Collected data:
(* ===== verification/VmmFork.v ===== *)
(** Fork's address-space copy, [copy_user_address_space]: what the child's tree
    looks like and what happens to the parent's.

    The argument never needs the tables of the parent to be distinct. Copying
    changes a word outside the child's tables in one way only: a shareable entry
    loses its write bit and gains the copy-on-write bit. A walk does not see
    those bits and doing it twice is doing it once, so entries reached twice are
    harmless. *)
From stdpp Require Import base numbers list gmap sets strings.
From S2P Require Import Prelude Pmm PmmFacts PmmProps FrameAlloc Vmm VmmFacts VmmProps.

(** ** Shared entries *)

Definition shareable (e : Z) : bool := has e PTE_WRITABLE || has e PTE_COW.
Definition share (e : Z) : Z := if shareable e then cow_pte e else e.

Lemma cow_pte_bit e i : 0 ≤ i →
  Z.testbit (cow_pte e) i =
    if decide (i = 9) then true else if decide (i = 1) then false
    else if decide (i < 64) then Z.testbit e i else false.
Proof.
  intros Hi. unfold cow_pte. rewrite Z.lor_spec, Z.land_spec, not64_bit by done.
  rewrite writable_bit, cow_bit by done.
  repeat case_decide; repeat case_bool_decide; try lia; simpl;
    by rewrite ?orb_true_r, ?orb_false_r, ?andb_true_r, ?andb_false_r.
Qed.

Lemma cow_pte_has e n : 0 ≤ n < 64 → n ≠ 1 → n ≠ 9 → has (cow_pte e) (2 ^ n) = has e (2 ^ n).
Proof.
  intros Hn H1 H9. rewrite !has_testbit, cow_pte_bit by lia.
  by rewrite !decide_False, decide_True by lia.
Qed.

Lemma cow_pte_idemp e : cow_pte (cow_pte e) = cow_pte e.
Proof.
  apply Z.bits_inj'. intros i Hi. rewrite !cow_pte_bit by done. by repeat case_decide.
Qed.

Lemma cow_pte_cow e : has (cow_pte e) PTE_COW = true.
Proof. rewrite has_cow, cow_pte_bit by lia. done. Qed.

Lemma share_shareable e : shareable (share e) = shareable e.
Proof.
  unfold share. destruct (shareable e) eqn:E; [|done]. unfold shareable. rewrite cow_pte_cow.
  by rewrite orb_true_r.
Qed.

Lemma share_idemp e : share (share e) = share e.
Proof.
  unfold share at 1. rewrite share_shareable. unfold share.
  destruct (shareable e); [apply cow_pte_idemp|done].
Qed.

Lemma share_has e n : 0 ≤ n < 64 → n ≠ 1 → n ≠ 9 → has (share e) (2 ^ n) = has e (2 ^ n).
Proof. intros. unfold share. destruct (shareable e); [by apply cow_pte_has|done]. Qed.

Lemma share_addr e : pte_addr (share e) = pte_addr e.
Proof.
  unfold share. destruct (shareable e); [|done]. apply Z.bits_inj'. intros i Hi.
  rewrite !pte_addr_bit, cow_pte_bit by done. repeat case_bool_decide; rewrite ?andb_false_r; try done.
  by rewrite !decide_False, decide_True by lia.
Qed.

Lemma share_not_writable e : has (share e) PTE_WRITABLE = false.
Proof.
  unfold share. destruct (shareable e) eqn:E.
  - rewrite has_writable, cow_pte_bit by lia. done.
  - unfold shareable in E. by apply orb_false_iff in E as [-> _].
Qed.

What to produce >> Look above for the line with "looks like and"; retype exactly that line, every line after it up to the line with "Definition shareable (e", and that line too, nothing else.

Solution to the exercise >>
    looks like and what happens to the parent's.

    The argument never needs the tables of the parent to be distinct. Copying
    changes a word outside the child's tables in one way only: a shareable entry
    loses its write bit and gains the copy-on-write bit. A walk does not see
    those bits and doing it twice is doing it once, so entries reached twice are
    harmless. *)
From stdpp Require Import base numbers list gmap sets strings.
From S2P Require Import Prelude Pmm PmmFacts PmmProps FrameAlloc Vmm VmmFacts VmmProps.

(** ** Shared entries *)

Definition shareable (e : Z) : bool := has e PTE_WRITABLE || has e PTE_COW.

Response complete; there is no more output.